● **PROBLEM DESCRIPTION**: In the data below, find every line with the word "follows" and copy it.

[EXCERPTED DATA — start]

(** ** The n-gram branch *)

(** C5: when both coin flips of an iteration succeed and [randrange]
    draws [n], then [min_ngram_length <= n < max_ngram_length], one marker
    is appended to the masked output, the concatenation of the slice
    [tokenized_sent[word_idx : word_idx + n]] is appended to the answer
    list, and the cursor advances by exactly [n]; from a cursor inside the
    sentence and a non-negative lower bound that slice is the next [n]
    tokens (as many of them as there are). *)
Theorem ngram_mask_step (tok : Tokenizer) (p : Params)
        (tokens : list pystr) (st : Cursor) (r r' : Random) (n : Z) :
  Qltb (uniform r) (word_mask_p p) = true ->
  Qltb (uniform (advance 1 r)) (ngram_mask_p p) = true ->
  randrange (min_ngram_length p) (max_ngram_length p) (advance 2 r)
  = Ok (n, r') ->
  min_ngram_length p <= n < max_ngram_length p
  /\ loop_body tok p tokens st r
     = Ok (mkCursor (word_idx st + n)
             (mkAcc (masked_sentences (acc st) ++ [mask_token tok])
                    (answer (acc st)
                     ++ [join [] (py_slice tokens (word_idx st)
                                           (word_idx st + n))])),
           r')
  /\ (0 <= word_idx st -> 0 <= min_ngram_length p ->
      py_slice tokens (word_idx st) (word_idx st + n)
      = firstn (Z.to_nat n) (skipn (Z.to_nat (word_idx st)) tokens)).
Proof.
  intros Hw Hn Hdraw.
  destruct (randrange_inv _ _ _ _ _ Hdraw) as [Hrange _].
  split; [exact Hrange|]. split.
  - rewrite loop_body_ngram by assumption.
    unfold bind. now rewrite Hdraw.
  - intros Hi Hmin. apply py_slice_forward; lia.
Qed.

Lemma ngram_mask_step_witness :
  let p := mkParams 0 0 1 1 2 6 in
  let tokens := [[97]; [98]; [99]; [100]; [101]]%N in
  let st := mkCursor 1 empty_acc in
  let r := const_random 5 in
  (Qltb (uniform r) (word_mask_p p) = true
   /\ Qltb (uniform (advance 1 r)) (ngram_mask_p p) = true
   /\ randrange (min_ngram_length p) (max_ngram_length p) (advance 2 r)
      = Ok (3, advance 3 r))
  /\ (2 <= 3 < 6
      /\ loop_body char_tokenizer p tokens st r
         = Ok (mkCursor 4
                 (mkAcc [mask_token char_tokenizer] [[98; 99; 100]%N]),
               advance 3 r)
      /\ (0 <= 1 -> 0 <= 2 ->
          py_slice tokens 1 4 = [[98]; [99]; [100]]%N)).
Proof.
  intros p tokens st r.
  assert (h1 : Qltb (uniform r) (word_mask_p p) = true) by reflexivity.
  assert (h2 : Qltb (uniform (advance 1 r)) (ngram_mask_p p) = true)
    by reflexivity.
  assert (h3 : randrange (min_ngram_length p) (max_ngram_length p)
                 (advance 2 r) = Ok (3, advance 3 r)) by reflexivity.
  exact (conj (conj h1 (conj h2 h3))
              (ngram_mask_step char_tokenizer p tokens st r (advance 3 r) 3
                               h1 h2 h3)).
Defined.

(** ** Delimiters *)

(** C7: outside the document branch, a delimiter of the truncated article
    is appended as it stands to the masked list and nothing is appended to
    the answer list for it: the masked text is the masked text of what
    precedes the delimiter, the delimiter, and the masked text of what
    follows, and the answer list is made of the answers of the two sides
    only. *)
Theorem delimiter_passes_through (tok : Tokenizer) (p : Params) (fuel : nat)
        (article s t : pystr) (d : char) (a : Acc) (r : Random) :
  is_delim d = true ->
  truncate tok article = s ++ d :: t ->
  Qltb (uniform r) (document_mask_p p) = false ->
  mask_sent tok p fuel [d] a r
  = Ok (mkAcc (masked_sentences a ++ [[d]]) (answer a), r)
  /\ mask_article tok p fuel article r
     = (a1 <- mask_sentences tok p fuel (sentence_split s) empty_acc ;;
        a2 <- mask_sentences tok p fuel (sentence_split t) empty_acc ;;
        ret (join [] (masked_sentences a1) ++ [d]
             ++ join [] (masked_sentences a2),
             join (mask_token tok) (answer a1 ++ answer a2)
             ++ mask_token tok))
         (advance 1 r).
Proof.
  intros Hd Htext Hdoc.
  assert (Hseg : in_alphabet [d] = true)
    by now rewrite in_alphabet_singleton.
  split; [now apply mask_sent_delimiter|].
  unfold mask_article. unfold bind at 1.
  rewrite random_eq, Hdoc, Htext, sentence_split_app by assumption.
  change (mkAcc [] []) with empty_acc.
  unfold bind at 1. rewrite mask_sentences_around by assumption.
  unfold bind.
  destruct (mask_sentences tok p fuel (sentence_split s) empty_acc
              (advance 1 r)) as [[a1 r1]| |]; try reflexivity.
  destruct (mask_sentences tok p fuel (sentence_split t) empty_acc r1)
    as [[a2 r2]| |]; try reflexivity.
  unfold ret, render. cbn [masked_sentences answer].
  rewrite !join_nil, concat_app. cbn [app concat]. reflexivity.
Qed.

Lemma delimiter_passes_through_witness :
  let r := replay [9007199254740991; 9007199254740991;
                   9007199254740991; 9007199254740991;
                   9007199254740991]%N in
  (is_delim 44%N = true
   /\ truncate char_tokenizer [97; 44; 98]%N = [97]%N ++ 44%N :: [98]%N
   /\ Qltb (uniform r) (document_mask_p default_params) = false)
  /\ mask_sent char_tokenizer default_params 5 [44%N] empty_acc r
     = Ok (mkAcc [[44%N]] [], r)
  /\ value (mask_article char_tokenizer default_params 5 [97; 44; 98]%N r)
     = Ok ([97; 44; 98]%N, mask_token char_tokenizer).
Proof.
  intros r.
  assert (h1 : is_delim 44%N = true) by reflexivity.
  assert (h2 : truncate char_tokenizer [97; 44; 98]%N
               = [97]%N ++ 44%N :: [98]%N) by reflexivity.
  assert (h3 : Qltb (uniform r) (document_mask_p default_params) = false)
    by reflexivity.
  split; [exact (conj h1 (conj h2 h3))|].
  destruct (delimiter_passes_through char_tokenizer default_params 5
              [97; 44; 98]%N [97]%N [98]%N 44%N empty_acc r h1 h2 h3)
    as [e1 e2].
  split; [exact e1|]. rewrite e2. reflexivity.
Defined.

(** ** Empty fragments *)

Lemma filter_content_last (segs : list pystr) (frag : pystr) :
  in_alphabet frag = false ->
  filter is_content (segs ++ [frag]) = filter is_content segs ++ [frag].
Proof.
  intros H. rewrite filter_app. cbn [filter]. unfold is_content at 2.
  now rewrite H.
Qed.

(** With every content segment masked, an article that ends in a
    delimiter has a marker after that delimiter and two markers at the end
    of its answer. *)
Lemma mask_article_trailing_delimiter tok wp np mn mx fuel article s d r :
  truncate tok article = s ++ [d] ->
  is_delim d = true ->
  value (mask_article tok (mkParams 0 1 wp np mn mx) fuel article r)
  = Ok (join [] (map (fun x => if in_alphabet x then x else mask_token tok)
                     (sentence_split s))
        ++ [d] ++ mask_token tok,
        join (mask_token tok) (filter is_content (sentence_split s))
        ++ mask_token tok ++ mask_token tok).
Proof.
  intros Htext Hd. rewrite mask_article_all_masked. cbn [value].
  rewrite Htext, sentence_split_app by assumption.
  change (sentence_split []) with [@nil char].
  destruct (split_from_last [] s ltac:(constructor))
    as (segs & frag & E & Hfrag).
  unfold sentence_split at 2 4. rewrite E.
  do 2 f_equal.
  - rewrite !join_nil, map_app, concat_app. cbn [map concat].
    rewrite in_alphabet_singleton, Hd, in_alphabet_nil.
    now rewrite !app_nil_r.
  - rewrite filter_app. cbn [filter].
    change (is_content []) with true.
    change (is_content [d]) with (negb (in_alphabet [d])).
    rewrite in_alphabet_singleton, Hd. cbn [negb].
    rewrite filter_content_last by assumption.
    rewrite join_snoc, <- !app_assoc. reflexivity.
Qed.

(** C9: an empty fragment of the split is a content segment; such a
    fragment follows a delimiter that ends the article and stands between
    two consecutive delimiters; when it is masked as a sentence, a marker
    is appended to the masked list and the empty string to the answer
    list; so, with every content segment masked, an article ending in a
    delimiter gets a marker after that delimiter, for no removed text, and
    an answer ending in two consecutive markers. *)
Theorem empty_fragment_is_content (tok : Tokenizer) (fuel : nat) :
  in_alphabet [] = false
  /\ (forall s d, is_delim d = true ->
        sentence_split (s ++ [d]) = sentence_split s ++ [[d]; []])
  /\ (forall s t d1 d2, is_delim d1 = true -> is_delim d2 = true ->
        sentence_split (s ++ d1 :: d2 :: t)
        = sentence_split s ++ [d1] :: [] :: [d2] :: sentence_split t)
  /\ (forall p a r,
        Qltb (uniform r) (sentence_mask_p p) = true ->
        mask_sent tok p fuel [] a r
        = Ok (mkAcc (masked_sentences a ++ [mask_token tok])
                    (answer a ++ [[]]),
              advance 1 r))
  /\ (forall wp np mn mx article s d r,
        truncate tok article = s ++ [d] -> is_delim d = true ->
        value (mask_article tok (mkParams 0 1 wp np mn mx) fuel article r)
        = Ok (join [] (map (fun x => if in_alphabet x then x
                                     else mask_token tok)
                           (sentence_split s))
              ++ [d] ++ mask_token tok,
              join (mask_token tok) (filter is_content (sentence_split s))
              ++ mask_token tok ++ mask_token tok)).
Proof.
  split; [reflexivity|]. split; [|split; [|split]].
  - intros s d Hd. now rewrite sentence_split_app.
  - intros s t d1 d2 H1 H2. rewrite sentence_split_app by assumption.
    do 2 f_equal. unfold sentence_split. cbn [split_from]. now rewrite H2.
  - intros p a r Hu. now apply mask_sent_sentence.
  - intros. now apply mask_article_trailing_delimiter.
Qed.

[EXCERPTED DATA — finish]
[EXCERPTED DATA — start]

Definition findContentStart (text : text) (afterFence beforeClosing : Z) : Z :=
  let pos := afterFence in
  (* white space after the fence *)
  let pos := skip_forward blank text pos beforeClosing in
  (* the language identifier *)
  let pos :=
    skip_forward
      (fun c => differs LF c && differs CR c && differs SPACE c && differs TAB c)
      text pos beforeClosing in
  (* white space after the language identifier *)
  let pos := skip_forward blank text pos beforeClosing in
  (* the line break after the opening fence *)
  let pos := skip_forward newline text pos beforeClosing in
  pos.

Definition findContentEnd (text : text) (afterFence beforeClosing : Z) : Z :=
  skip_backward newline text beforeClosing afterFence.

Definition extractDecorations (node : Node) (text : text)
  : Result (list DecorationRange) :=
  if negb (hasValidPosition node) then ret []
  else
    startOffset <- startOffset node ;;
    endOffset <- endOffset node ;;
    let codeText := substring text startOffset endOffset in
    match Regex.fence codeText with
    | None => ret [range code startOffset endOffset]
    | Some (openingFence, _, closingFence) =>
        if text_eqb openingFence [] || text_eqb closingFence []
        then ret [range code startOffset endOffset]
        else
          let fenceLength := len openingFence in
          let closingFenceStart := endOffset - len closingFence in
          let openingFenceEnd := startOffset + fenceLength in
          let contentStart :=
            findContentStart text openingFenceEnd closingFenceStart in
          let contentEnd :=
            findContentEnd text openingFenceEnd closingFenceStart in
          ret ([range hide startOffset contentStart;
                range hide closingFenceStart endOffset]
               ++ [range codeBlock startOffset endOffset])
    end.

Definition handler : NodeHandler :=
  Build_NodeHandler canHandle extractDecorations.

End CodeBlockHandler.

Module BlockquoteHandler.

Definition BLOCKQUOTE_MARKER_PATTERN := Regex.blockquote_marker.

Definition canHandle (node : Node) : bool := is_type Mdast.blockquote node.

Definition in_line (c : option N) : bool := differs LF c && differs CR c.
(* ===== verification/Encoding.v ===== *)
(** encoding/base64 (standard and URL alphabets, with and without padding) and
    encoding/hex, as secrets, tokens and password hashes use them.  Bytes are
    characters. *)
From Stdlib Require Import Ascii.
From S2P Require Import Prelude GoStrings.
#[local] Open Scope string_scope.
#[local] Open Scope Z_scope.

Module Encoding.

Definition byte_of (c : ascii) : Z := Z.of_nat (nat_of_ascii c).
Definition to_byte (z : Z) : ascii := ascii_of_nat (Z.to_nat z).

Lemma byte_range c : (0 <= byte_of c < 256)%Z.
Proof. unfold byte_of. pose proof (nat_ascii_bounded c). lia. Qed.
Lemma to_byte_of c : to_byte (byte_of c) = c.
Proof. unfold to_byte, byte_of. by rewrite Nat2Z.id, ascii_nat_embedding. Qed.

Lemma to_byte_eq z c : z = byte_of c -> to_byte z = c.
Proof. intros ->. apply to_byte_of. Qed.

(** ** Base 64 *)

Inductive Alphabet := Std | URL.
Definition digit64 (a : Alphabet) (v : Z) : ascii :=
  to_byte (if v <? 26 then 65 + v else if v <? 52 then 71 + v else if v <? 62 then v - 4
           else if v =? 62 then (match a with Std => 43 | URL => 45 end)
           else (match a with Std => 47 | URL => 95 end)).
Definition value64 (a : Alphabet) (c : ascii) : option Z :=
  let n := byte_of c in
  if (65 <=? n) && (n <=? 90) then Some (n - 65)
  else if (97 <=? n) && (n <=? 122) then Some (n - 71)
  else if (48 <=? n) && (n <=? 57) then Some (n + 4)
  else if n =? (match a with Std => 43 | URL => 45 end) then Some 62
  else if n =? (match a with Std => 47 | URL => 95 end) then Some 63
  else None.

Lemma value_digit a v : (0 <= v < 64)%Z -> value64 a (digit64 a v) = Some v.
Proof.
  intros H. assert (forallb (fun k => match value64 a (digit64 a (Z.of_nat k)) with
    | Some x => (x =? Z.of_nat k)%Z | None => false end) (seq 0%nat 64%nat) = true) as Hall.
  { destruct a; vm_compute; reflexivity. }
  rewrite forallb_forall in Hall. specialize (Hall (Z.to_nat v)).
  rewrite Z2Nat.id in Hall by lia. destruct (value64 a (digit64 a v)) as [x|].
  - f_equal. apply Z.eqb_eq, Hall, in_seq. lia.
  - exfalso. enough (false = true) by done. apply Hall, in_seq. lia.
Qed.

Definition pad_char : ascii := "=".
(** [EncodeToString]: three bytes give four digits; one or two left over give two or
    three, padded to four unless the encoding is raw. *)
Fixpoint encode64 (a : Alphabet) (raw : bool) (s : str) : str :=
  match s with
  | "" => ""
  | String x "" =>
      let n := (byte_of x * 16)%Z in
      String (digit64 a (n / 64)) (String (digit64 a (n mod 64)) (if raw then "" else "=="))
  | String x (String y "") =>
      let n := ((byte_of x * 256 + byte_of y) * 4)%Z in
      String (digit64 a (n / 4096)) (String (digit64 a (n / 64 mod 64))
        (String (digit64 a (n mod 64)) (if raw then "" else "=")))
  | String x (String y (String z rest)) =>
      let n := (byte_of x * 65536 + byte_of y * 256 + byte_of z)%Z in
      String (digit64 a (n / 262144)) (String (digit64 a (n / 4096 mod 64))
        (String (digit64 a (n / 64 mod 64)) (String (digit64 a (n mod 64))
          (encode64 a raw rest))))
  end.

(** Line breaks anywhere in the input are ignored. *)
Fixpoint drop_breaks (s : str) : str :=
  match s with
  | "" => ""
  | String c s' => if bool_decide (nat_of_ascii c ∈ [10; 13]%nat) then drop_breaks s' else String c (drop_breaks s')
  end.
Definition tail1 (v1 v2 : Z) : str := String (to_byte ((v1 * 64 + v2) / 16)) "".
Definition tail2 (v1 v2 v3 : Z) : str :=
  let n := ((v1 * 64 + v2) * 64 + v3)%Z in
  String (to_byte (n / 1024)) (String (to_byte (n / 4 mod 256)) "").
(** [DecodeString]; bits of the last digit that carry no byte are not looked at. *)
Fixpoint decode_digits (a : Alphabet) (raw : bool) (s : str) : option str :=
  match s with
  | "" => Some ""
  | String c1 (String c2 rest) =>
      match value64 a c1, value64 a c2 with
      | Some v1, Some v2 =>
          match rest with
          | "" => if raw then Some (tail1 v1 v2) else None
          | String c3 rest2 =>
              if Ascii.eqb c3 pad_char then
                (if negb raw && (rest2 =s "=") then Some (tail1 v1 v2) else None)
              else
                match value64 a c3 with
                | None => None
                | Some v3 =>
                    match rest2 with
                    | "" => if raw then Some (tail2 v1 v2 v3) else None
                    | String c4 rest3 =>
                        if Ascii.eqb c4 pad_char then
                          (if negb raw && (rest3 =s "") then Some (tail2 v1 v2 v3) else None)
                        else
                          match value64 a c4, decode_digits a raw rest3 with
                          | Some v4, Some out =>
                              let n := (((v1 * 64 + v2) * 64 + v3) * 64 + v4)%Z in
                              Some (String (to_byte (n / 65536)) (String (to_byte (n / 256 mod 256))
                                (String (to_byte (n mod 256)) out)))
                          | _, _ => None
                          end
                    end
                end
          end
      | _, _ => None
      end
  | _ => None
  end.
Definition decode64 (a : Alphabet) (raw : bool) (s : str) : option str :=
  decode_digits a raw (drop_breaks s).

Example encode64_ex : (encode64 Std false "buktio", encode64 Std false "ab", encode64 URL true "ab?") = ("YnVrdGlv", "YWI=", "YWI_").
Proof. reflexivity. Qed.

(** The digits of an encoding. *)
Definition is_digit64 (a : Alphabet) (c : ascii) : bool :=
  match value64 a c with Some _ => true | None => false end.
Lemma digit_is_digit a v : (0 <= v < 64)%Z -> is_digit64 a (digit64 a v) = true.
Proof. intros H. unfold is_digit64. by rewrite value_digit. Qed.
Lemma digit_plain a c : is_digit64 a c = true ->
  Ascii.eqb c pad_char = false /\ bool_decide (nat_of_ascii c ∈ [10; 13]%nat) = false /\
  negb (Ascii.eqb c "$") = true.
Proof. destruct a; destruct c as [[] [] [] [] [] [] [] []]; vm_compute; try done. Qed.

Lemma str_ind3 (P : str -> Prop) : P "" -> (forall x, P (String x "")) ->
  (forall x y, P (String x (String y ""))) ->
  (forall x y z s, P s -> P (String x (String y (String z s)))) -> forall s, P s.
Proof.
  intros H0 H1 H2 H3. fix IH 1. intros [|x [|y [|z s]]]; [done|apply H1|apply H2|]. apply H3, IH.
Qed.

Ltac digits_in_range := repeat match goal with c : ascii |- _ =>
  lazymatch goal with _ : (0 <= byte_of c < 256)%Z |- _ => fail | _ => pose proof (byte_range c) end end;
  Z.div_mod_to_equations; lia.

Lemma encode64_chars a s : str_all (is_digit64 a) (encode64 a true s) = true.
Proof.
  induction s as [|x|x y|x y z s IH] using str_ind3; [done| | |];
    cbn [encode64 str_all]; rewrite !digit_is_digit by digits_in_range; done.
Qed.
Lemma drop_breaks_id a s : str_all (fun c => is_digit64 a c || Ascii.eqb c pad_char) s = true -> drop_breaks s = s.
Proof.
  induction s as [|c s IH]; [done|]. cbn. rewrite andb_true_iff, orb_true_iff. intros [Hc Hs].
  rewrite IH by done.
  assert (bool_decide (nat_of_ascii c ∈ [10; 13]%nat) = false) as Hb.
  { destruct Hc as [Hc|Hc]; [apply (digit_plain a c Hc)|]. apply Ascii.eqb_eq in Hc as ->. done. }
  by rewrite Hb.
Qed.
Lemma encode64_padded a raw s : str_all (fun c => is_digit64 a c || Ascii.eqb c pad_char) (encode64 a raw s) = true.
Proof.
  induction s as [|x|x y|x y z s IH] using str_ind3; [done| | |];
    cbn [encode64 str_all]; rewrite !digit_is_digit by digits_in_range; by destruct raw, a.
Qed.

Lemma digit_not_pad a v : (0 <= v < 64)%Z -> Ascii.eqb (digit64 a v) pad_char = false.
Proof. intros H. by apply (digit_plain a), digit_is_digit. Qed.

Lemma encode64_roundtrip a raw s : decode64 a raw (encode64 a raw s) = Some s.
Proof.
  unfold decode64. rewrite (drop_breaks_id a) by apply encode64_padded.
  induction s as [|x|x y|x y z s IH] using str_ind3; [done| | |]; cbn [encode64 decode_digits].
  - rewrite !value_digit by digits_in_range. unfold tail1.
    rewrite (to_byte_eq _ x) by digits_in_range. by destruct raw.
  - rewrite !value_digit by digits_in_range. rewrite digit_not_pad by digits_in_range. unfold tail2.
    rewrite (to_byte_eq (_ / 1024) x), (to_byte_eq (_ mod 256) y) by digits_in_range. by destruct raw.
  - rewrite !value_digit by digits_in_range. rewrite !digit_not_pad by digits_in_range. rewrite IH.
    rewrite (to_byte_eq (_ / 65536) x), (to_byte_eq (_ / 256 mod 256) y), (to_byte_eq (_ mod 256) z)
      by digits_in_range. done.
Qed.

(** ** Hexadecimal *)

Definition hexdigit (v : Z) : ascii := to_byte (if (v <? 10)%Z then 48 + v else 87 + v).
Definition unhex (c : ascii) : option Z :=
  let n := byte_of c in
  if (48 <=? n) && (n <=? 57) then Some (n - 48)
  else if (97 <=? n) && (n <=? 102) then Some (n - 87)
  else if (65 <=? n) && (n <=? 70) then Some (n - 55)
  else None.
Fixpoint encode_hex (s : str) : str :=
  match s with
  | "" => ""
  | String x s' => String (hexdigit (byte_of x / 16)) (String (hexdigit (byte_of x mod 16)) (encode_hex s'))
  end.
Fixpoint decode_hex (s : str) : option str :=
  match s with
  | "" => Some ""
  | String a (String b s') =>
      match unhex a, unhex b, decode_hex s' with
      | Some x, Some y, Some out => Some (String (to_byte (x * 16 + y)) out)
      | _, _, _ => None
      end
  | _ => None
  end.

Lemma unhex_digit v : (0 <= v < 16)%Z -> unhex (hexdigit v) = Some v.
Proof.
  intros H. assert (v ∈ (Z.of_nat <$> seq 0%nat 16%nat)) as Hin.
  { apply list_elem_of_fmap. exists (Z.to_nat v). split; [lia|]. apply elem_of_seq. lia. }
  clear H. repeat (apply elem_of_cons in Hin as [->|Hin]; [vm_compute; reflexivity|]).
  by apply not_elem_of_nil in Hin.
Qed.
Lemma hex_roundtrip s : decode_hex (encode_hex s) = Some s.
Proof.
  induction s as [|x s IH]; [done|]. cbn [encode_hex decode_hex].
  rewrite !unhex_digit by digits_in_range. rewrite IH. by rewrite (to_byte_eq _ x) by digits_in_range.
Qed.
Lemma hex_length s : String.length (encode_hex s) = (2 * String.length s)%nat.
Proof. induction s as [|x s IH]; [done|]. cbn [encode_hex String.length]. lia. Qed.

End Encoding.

[EXCERPTED DATA — finish]

● **ANSWER FOR THIS EXERCISE**:
    follows, and the answer list is made of the answers of the two sides
    fragment follows a delimiter that ends the article and stands between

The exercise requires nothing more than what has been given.